Ritratto di Raf Lollo
12 luglio 2017 - 13:54
Littlesea, Littlesea........
Ritratto di littlesea
22 luglio 2017 - 08:07
2
Littlesea cosa! Ma perché, fammi capire, tu la ritieni "bella"?
Ritratto di Ercole1994
28 giugno 2017 - 13:46
Impossibile chiamare "Mini" un'auto del genere. La vettura in se non è poi tanto male dal vivo,ma non c'entra nulla con lo spirito originario del marchio. Fossi in BMW, fonderei un marchio che si pone a metà strada tra Mini e appunto BMW, in modo da raggruparci le sue auto a trazione anteriore e le Mini "Maxi".
28 giugno 2017 - 15:46
Ma dopo non potrebbe avere l'aspetto di una Mini e loro fanno affidamento su quell'immagine.
Ritratto di Ercole1994
28 giugno 2017 - 22:46
Sono sicuro che il marchio "Mini", avrebbe venduto anche con le sole 3, 5 porte e Cabrio.
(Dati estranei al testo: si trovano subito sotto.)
(* ===== verification/PrintDomain.v ===== *)
(** * The DNS printer of tcpdump

    Models [tcpdump/print-domain.c] with [tcpdump/nameser.h]. A pointer into the packet is its offset,
    a null pointer [None]. A compressed name may jump to an earlier part of the packet; the
    loop that follows it is a nested recursion, on the jumps that are left and on the
    captured bytes between two jumps. *)
From stdpp Require Import base list numbers strings.
From Stdlib Require Import ZArith Lia Ascii.
From S2P Require Import Prelude Cstring Netdissect UtilPrint AddrToStr PrintIp.

Open Scope Z_scope.

(** ** Constants and names *)

Definition INDIR_MASK : Z := 0xc0.
Definition EDNS0_MASK : Z := 0x40.
Definition EDNS0_ELT_BITLABEL : Z := 1.
Definition IQUERY : Z := 1.
Definition C_IN : Z := 1.
Definition C_QU : Z := 0x8000.
Definition C_CACHE_FLUSH : Z := 0x8000.
Definition T_A : Z := 1.
Definition T_NS : Z := 2.
Definition T_CNAME : Z := 5.
Definition T_SOA : Z := 6.
Definition T_PTR : Z := 12.
Definition T_MX : Z := 15.
Definition T_TXT : Z := 16.
Definition T_AAAA : Z := 28.
Definition T_SRV : Z := 33.
Definition T_A6 : Z := 38.
Definition T_DNAME : Z := 39.
Definition T_OPT : Z := 41.
Definition T_UNSPECA : Z := 104.
Definition T_TSIG : Z := 250.

Definition ns_type2str : list tok :=
  [(1, "A"%string); (2, "NS"%string); (3, "MD"%string); (4, "MF"%string); (5, "CNAME"%string); (6, "SOA"%string);
   (7, "MB"%string); (8, "MG"%string); (9, "MR"%string); (10, "NULL"%string); (11, "WKS"%string); (12, "PTR"%string);
   (13, "HINFO"%string); (14, "MINFO"%string); (15, "MX"%string); (16, "TXT"%string); (17, "RP"%string); (18, "AFSDB"%string);
   (19, "X25"%string); (20, "ISDN"%string); (21, "RT"%string); (22, "NSAP"%string); (23, "NSAP_PTR"%string); (24, "SIG"%string);
   (25, "KEY"%string); (26, "PX"%string); (27, "GPOS"%string); (28, "AAAA"%string); (29, "LOC"%string); (30, "NXT"%string);
   (31, "EID"%string); (32, "NIMLOC"%string); (33, "SRV"%string); (34, "ATMA"%string); (35, "NAPTR"%string); (36, "KX"%string);
   (37, "CERT"%string); (38, "A6"%string); (39, "DNAME"%string); (40, "SINK"%string); (41, "OPT"%string); (42, "APL"%string);
   (43, "DS"%string); (44, "SSHFP"%string); (45, "IPSECKEY"%string); (46, "RRSIG"%string); (47, "NSEC"%string); (48, "DNSKEY"%string);
   (99, "SPF"%string); (100, "UINFO"%string); (101, "UID"%string); (102, "GID"%string); (103, "UNSPEC"%string); (104, "UNSPECA"%string);
   (249, "TKEY"%string); (250, "TSIG"%string); (251, "IXFR"%string); (252, "AXFR"%string); (253, "MAILB"%string); (254, "MAILA"%string);
   (255, "ANY"%string)].

Definition ns_class2str : list tok :=
  [(1, "IN"%string); (3, "CHAOS"%string); (4, "HS"%string); (255, "ANY"%string)].

Definition ns_ops : list string :=
  [EmptyString; " inv_q"; " stat"; " op3"; " notify"; " update"; " op6"; " op7";
   " op8"; " updateA"; " updateD"; " updateDA"; " updateM"; " updateMA"; " zoneInit"; " zoneRef"]%string.

Definition ns_resp : list string :=
  [EmptyString; " FormErr"; " ServFail"; " NXDomain"; " NotImp"; " Refused"; " YXDomain"; " YXRRSet";
   " NXRRSet"; " NotAuth"; " NotZone"; " Resp11"; " Resp12"; " Resp13"; " Resp14"; " NoChange"]%string.

(** [DNS_QR] and the like: whether a bit is set, and the two fields. *)
Definition dns_bit (flags mask : Z) : bool := negb (Z.land flags mask =? 0).
Definition DNS_QR (flags : Z) : bool := dns_bit flags 0x8000.
Definition DNS_OPCODE (flags : Z) : Z := Z.land (Z.shiftr flags 11) 0xF.
Definition DNS_AA (flags : Z) : bool := dns_bit flags 0x0400.
Definition DNS_TC (flags : Z) : bool := dns_bit flags 0x0200.
Definition DNS_RD (flags : Z) : bool := dns_bit flags 0x0100.
Definition DNS_RA (flags : Z) : bool := dns_bit flags 0x0080.
Definition DNS_AD (flags : Z) : bool := dns_bit flags 0x0020.
Definition DNS_CD (flags : Z) : bool := dns_bit flags 0x0010.
Definition DNS_RCODE (flags : Z) : Z := Z.land flags 0x000F.

Definition nth_name (l : list string) (i : Z) : string := default EmptyString (l !! Z.to_nat i).

(** ** Null pointers *)

(** [if ((x = m) == NULL) return NULL]. *)
Definition pobind {A B} (m : pr (option A)) (k : A -> pr (option B)) : pr (option B) :=
  r <~ m ;; match r with None => pret None | Some a => k a end.
Notation "x <~? m ;; k" := (pobind m (fun x => k)) (at level 100, m at next level, right associativity) : pr_scope.

(** [if (!ND_TTEST_LEN(p, l)) return NULL]. *)
Definition ND_NEED {A} (p l : Z) (k : pr (option A)) : pr (option A) :=
  b <~ ND_TTEST_LEN p l ;; if (b : bool) then k else pret None.

(** The end of the captured data, for loops over it. *)
Definition captured_fuel {A} (m : nat -> pr A) : pr A := fun ndo => m (S (length (ndo_packet ndo))) ndo.

(** ** Names *)

(** A bit label is a count of bits, 0 for 256. *)
Definition bit_count (b : Z) : Z := if b =? 0 then 256 else b.

Fixpoint nskip_loop (fuel : nat) (i cp : Z) : pr (option Z) :=
  match fuel with
  | O => pstop Fuel
  | S fuel' =>
      if i =? 0 then pret (Some cp)
      else if Z.land i INDIR_MASK =? INDIR_MASK then pret (Some (cp + 1))
      else
        let next cp' := ND_NEED cp' 1 (i' <~ EXTRACT_U_1 cp' ;; nskip_loop fuel' i' (cp' + 1)) in
        if Z.land i INDIR_MASK =? EDNS0_MASK then
          if negb (Z.land i 0x3f =? EDNS0_ELT_BITLABEL) then pret None
          else ND_NEED cp 1 (b <~ EXTRACT_U_1 cp ;; next (cp + 1 + (bit_count b + 7) / 8))
        else next (cp + i)
  end.

Definition ns_nskip (cp : Z) : pr (option Z) :=
  ND_NEED cp 1 (i <~ EXTRACT_U_1 cp ;; captured_fuel (fun fuel => nskip_loop fuel i (cp + 1))).

(** The whole bytes of a bit label; at most 32. *)
Fixpoint blabel_loop (n : nat) (bitp lim b : Z) : pr (Z * Z) :=
  match n with
  | O => pret (bitp, b)
  | S n' =>
      if (bitp <? lim) && (b >? 7) then
        ND_TCHECK_LEN bitp 1 ;~ v <~ EXTRACT_U_1 bitp ;; ND_PRINT (hex_pad 2 v) ;~ blabel_loop n' (bitp + 1) lim (b - 8)
      else pret (bitp, b)
  end.

Definition blabel_print (cp : Z) : pr (option Z) :=
  ND_NEED cp 1 (
    b0 <~ EXTRACT_U_1 cp ;;
    let bitlen := bit_count b0 in
    let lim := cp + 1 + (bitlen + 3) / 4 in
    on_trunc (
      ND_PRINT "\[x" ;~
      r <~ blabel_loop 33 (cp + 1) lim bitlen ;;
      let '(bitp, b) := r in
      (if b >? 4 then
         ND_TCHECK_LEN bitp 1 ;~ tc <~ EXTRACT_U_1 bitp ;; ND_PRINT (hex_pad 2 (Z.land tc (Z.shiftl 0xff (8 - b))))
       else if b >? 0 then
         ND_TCHECK_LEN bitp 1 ;~ tc <~ EXTRACT_U_1 bitp ;;
         ND_PRINT (hex (Z.land (Z.land (Z.shiftr tc 4) 0x0f) (Z.shiftl 0x0f (4 - b))))
       else pret tt) ;~
      ND_PRINT ("/" +:+ dec bitlen +:+ "]") ;~
      pret (Some lim))
    (ND_PRINT (".../" +:+ dec bitlen +:+ "]") ;~ pret None)).

(** [None] is -1. *)
Definition labellen (cp : Z) : pr (option Z) :=
  ND_NEED cp 1 (
    i <~ EXTRACT_U_1 cp ;;
    if Z.land i INDIR_MASK =? EDNS0_MASK then
      let elt := Z.land i 0x3f in
      if negb (elt =? EDNS0_ELT_BITLABEL) then ND_PRINT ("<ELT " +:+ dec elt +:+ ">") ;~ pret None
      else ND_NEED (cp + 1) 1 (b <~ EXTRACT_U_1 (cp + 1) ;; pret (Some ((bit_count b + 7) / 8 + 1)))
    else pret (Some i)).

(** The variables of the loop. *)
Record name_state := mk_name {
  n_i : Z; n_l : Z; n_cp : Z; n_rp : option Z; n_compress : bool; n_max : Z }.

(** How a round ends: with a result, further on, or at an earlier place. *)
Inductive name_round := NameEnd (rp : option Z) | NameNext (st : name_state) | NameJump (st : name_state).

(** Loads the length of the label at [cp] and its first byte. *)
Definition next_label {A} (cp : Z) (k : Z -> Z -> pr (option A)) : pr (option A) :=
  l <~? labellen cp ;; ND_NEED cp 1 (i <~ EXTRACT_U_1 cp ;; k l i).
Clubman e Countryman sono superflue. Avrei invece mantenuto le belle Coupé e Roadster, molto coerenti con il marchio.
Ritratto di Fdet_
29 giugno 2017 - 10:01
Purtroppo le fortune di un marchio non le fanno le supposizioni di "uno qualunque" quale me o te, bensì precise scelte di mercato. Se la richiesta del mercato oggi è questa, è giusto che i marchi vi si adeguino. Oltretutto, la mini produceva solo un modello 30-40 anni e stava andando incontro al fallimento. Alla luce di ciò, quindi, non ha più senso rievocare i fasti passati di un marchio se oggi il mercato detta tutt'altra legge. Sta poi all'acquirente, in base alle proprie esigenze ed aspirazioni nel momento in cui sceglie di comprare una Mini, propendere per la Mini "tradizionale" o meno. Ma continuare a supporre che non è da Mini fare un crossover, permettimi, non è corretto. Più che altro perchè è anacronistico porre una questione in questi termini. Saluti.
Ritratto di Ercole1994
29 giugno 2017 - 17:05
Forse il mio è un ragionamento un po troppo da "appassionato", ma intanto è così che va avanti il mondo dell'auto. Certo, la Countryman non è la mia Mini preferita, ma se serve a portare introiti per qualche modello un po più interessante e particolare, da un parte ben venga. Ma di certo la mia idea di Mini rimane la 3 porte e Cabrio, con una Clubman stile vecchio modello.
Ritratto di Leonal1980
29 giugno 2017 - 22:58
3
Stessa cosa della 500... L XL ed X... dicesi marketing ma non sono delle 500.
Ritratto di v8sound
28 giugno 2017 - 13:48
Per la redazione. I 7,6 kWh non sono la tensione (che si misura in Volt), bensì la capacità (energetica) della batteria.